There is a new trend emerging in India particularly among the elders in metros and urban places. They want to live independently and do not want to be a burden on their children. This is a new sense of “independence syndrome” among elders.
In fact, the trend of breakdown of the unitary family system is beneficial and proving to be an advantage to this section of elderly people. There are many reasons for this emerging trend.
First, because of medical advancement and health-conscious lifestyle followed, many of the recently retired elders are still young in thought and lively. Hence, they want to enjoy an independent & adventurous life.
Second, they are also aware that they may lose their independence, to a significant extent, if they live with their children as they may have to spend considerable time only looking after their grandchildren.

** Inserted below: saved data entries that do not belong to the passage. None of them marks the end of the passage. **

Lemma trim_keeps_visible c q :
  visible_ascii c = true ->
  In c (list_ascii_of_string q) -> In c (list_ascii_of_string (trim q)).
Proof.
  intros Hv Hin. unfold trim. rewrite list_ascii_of_string_of_list_ascii.
  apply in_rev. rewrite rev_involutive.
  apply (strip_keeps_visible true c Hv _ _ (le_n _)).
  apply -> in_rev.
  apply (strip_keeps_visible false c Hv _ _ (le_n _)). exact Hin.
Qed.

(** X12.  A query made only of spaces, tabs and line breaks is blank: its
    trimmed text is empty, so whatever file is chosen the form is
    incomplete, the Process button is disabled, and both [processSchema]
    refuse it with the validation message and send nothing. *)
Theorem white_query_is_refused engine reply st :
  Forall (fun c => is_ws1 c = true) (list_ascii_of_string (query st)) ->
  trim (query st) = ""
  /\ disabled st = true
  /\ Mock.processSchema st
     = ([SetError (VStr "Please provide both a schema file and a query")],
        Normal tt)
  /\ Api.processSchema engine reply st
     = ([SetError (VStr "Please provide both a schema file and a query")],
        Normal tt).
Proof.
  intros Hw.
  assert (Ht : trim (query st) = "").
  { unfold trim. rewrite (strip_white false _ Hw). reflexivity. }
  assert (Hin : incomplete st = true).
  { apply incomplete_true. now right. }
  split; [exact Ht|]. split; [|split].
  - unfold disabled. rewrite Hin. apply orb_true_r.
  - exact (mock_refused st Hin).
  - exact (api_refused engine reply st Hin).
Qed.

Lemma white_query_is_refused_witness :
  let st := mkState (Some schema_json) ("  " ++ LF ++ " ") "json" 0.1%float
                    VNull VNull false in
  trim (query st) = "" /\ disabled st = true.
Proof.
  intros st.
  destruct (white_query_is_refused sample_engine (answers accepted_body) st)
    as (Ht & Hd & _).
  - repeat constructor.
  - split; [exact Ht|exact Hd].
Defined.

(** X13.  Trimming never removes a visible ASCII character.  So with a
    file chosen, a query that holds at least one passes the guard: the
    button is enabled when nothing is loading, and [processSchema] starts
    the submission instead of showing the validation message. *)
Theorem visible_query_is_accepted engine reply st f c :
  inputFile st = Some f ->
  visible_ascii c = true ->
  In c (list_ascii_of_string (query st)) ->
  In c (list_ascii_of_string (trim (query st)))
  /\ incomplete st = false
  /\ disabled st = loading st
  /\ hd_error (trace (Mock.processSchema st)) = Some (SetLoading true)
  /\ hd_error (trace (Api.processSchema engine reply st))
     = Some (SetLoading true).
Proof.
  intros Hf Hv Hin.
  pose proof (trim_keeps_visible c (query st) Hv Hin) as Hk.
  assert (Hi : incomplete st = false).
  { apply incomplete_false. split; [eauto|].
    intros E. rewrite E in Hk. destruct Hk. }
  split; [exact Hk|]. split; [exact Hi|]. split; [|split].
  - unfold disabled. rewrite Hi. apply orb_false_r.
  - rewrite (mock_accepted st Hi). reflexivity.
  - destruct (api_trace engine reply st Hi) as [v [-> | ->]]; reflexivity.
Qed.

Lemma visible_query_is_accepted_witness :
  let st := mkState (Some schema_json) "  ?  " "json" 0.1%float
                    VNull VNull false in
  incomplete st = false /\ disabled st = loading st.
Proof.
  intros st.
  destruct (visible_query_is_accepted sample_engine (answers accepted_body)
              st schema_json "?"%char eq_refl eq_refl
              (or_intror (or_intror (or_introl eq_refl))))
    as (_ & Hi & Hd & _).
  split; [exact Hi|exact Hd].
Defined.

Third, many of them are also conscious that staying together might lead to more “differences” than “proximity”. And finally, the elders want to explore new passions of life that may not always be possible if they live with their children and behave according to their convenience.
And hence for many elders who are physically, mentally, and financially capable, staying alone and independent has become the new trend. They may stay in their own houses or rental places or even in old age complexes / houses but would like to stay by themselves and independently.
Does it really make any difference:
Staying together or in separate places, in fact, does not make much difference. It is a feeling of “pseudo security” for elders if they stay with young children as the latter might take care of them in case of any exigency. Yes, to some extent it might be true, but we also see that staying together, in many cases, increases the differences.
Value systems being different, tunings never match and there are very often differences of opinion. Advice by grandparents for the benefit of the grandchildren are taken as an interference.
Food habits, hobbies, entertainment patterns are also diametrically different. The elderly, sometimes, may not be able to withstand the noises of the parties and other events and that creates further problems.
Hence, we see that as there are benefits, there are strong negative points as well to living together under a single roof. In active elder life, the negatives are, sometimes, more than positive ones. This could be the reason behind the current thinking of many seniors about living alone, staying independent and enjoying life as it comes.
What is needed is meet of the heart:
What is needed of the hour is to bring the “generations together” so that they can remain socially and emotionally connected with mutual “love” and “respect,” however distant they may physically be.
Our own studies show that there are cases where the parents and children are in the same city but do meet only once or twice a year, during some birthdays or other functions. There is no “soul to soul” connection.
There are other cases where they live thousands of miles away, but children talk to their parents every day enquiring about their health and well-being. They remain connected daily. In a technology driven world, being in touch is not difficult.
Being in touch in the real sense (mentally & psychologically) is the real issue. And both parties, elders and the second generation are equally responsible for the same. Building a relationship based on “trust” and “emotional quotient” is extremely important. The location of either does not make any difference. In this highly connected world, people can reach any distance anyway max in a couple of days.
Going forward:
What the UN or WHO are trying to achieve is to create a “global eco-system” where people of all ages can live together, may not be under the same roof but in the same communities. Infrastructure is one part of the story that needs to be age friendly in such cases.
The more important is tolerance of value systems of all generations that may not be alike or building a system that is full of trust for all ages. If that happens, the world will become a “global hub for all ages.” Each house will then be an “extended family”.
People in such communities can live together, pray together, eat food together, do all their daily activities together, albeit with respect to each other. Such a “global all age community” is the need of the hour.
Some breakthroughs have been achieved; but we have miles to go. If the aspirations of elders to “age happily” must be met in full, it can be so only in such an environment.
Let us, therefore, not talk about “individual families;” the need for the hour is to create “global families.” Let us look forward to a peaceful, cohesive, co-operative world where people of all ages cohabit quietly respecting the values of each other.